EXERCISE DATA
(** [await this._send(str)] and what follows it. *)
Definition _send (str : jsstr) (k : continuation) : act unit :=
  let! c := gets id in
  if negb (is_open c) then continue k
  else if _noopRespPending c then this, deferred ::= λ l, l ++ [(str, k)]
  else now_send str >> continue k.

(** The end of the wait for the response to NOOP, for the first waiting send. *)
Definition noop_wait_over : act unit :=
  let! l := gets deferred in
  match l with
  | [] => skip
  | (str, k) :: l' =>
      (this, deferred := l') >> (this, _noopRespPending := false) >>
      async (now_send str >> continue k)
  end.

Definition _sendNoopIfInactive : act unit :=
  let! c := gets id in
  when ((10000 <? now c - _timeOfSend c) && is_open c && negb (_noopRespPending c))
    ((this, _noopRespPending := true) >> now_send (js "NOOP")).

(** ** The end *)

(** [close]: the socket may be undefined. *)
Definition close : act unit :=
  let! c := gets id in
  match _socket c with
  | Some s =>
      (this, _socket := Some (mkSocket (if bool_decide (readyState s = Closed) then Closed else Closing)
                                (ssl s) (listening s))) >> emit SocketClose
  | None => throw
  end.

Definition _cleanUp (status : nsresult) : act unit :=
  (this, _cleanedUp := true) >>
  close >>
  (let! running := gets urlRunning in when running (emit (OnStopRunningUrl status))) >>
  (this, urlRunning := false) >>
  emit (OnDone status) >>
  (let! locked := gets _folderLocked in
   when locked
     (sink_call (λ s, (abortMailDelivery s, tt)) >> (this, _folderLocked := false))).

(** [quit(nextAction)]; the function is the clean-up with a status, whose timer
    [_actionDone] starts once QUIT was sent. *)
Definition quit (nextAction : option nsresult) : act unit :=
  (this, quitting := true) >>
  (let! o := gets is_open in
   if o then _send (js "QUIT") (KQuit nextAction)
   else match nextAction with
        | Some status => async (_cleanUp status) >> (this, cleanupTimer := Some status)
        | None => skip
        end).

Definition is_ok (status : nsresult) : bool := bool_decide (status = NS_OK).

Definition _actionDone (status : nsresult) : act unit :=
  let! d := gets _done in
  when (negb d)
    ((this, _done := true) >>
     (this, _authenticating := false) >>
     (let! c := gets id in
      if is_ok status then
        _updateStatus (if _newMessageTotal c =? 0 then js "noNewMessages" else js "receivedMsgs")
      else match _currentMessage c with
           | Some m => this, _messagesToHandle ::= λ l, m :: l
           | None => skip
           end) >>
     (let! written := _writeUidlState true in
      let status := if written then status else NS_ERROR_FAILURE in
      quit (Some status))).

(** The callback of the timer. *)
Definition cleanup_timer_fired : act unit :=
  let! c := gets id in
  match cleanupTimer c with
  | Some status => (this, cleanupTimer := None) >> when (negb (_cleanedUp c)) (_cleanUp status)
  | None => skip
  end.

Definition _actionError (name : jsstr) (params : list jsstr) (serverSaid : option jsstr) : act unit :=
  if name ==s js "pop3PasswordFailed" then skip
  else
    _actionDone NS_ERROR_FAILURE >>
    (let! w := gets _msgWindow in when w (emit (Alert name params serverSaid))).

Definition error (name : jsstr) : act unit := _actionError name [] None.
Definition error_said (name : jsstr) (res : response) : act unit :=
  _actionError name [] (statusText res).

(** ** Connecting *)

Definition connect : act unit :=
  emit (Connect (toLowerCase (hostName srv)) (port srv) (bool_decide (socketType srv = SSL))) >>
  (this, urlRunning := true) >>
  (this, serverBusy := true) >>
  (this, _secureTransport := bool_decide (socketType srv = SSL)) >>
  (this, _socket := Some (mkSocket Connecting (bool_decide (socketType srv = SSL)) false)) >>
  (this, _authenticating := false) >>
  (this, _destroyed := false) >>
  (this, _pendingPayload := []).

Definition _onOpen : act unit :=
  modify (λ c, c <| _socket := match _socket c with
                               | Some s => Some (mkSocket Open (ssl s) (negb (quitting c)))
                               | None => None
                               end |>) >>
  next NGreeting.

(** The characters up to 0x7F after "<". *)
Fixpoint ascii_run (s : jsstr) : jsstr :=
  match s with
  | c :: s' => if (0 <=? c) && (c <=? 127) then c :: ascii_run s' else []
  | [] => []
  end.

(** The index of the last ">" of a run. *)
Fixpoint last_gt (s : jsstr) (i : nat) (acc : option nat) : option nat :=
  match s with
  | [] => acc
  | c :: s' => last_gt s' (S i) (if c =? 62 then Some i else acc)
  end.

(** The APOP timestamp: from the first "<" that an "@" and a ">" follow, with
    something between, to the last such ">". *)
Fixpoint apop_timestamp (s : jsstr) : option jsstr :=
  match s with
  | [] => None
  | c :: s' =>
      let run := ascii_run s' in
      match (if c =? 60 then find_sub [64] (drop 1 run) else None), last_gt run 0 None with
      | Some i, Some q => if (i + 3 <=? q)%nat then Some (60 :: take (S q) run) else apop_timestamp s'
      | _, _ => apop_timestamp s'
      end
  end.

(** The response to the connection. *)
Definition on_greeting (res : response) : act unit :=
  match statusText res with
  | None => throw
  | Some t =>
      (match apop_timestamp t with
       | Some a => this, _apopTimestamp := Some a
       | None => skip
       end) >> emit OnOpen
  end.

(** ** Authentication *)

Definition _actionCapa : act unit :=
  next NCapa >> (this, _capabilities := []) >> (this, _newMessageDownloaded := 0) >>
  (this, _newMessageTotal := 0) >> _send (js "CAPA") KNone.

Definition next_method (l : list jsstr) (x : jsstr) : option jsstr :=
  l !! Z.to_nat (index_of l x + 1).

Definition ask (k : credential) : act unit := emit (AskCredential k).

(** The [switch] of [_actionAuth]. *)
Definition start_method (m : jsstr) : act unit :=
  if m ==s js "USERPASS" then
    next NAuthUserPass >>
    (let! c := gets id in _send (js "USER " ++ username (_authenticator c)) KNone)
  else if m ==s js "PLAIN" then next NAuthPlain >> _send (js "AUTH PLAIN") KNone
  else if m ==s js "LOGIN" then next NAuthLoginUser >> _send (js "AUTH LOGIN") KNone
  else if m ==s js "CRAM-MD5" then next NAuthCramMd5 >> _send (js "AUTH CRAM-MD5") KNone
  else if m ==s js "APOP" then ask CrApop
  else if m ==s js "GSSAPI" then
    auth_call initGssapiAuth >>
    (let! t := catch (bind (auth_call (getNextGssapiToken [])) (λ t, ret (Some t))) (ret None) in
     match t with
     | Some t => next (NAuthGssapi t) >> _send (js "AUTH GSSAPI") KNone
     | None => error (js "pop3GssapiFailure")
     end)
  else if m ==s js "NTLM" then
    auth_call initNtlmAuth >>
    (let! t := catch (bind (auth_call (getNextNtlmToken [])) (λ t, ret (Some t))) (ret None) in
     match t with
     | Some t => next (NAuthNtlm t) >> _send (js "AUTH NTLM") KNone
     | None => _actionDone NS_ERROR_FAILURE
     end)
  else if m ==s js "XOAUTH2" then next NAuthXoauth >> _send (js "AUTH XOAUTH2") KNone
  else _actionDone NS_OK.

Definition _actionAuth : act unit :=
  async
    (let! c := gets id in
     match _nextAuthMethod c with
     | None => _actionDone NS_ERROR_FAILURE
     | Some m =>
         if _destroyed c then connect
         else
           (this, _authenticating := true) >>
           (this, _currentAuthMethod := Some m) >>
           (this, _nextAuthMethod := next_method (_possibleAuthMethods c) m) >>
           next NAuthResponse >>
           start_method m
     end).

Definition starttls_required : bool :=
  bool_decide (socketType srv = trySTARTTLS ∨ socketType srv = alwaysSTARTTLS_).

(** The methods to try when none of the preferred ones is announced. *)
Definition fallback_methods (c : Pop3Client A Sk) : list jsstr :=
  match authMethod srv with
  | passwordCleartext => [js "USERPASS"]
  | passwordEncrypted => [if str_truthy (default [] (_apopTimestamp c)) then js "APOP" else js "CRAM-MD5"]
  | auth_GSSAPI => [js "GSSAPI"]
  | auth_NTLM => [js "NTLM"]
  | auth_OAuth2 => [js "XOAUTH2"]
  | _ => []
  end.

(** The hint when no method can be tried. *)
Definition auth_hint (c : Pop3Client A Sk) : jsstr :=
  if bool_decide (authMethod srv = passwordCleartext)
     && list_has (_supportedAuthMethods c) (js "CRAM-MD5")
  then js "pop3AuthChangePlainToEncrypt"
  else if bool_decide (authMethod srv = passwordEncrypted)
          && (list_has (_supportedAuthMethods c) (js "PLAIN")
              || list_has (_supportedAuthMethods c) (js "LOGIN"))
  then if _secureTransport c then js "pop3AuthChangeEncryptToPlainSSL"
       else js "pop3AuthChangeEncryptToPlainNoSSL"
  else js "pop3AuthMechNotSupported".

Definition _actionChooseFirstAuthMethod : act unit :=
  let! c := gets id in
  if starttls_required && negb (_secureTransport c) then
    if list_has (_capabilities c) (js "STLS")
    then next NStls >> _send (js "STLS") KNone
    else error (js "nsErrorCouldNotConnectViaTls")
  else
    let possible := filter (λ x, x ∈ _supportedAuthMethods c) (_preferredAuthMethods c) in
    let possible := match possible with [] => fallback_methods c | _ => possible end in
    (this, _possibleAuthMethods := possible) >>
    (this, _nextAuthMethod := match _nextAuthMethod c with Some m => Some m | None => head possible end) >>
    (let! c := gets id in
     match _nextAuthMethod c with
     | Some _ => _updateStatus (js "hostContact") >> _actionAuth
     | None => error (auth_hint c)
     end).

EXERCISE BRIEF
Transcribe each line of the data above, unaltered, from the one where "passwordEncrypted => [if" appears to the one where "(this, _possibleAuthMethods := possible)" appears, inclusive of both.

RESULT OF THIS EXERCISE
  | passwordEncrypted => [if str_truthy (default [] (_apopTimestamp c)) then js "APOP" else js "CRAM-MD5"]
  | auth_GSSAPI => [js "GSSAPI"]
  | auth_NTLM => [js "NTLM"]
  | auth_OAuth2 => [js "XOAUTH2"]
  | _ => []
  end.

(** The hint when no method can be tried. *)
Definition auth_hint (c : Pop3Client A Sk) : jsstr :=
  if bool_decide (authMethod srv = passwordCleartext)
     && list_has (_supportedAuthMethods c) (js "CRAM-MD5")
  then js "pop3AuthChangePlainToEncrypt"
  else if bool_decide (authMethod srv = passwordEncrypted)
          && (list_has (_supportedAuthMethods c) (js "PLAIN")
              || list_has (_supportedAuthMethods c) (js "LOGIN"))
  then if _secureTransport c then js "pop3AuthChangeEncryptToPlainSSL"
       else js "pop3AuthChangeEncryptToPlainNoSSL"
  else js "pop3AuthMechNotSupported".

Definition _actionChooseFirstAuthMethod : act unit :=
  let! c := gets id in
  if starttls_required && negb (_secureTransport c) then
    if list_has (_capabilities c) (js "STLS")
    then next NStls >> _send (js "STLS") KNone
    else error (js "nsErrorCouldNotConnectViaTls")
  else
    let possible := filter (λ x, x ∈ _supportedAuthMethods c) (_preferredAuthMethods c) in
    let possible := match possible with [] => fallback_methods c | _ => possible end in
    (this, _possibleAuthMethods := possible) >>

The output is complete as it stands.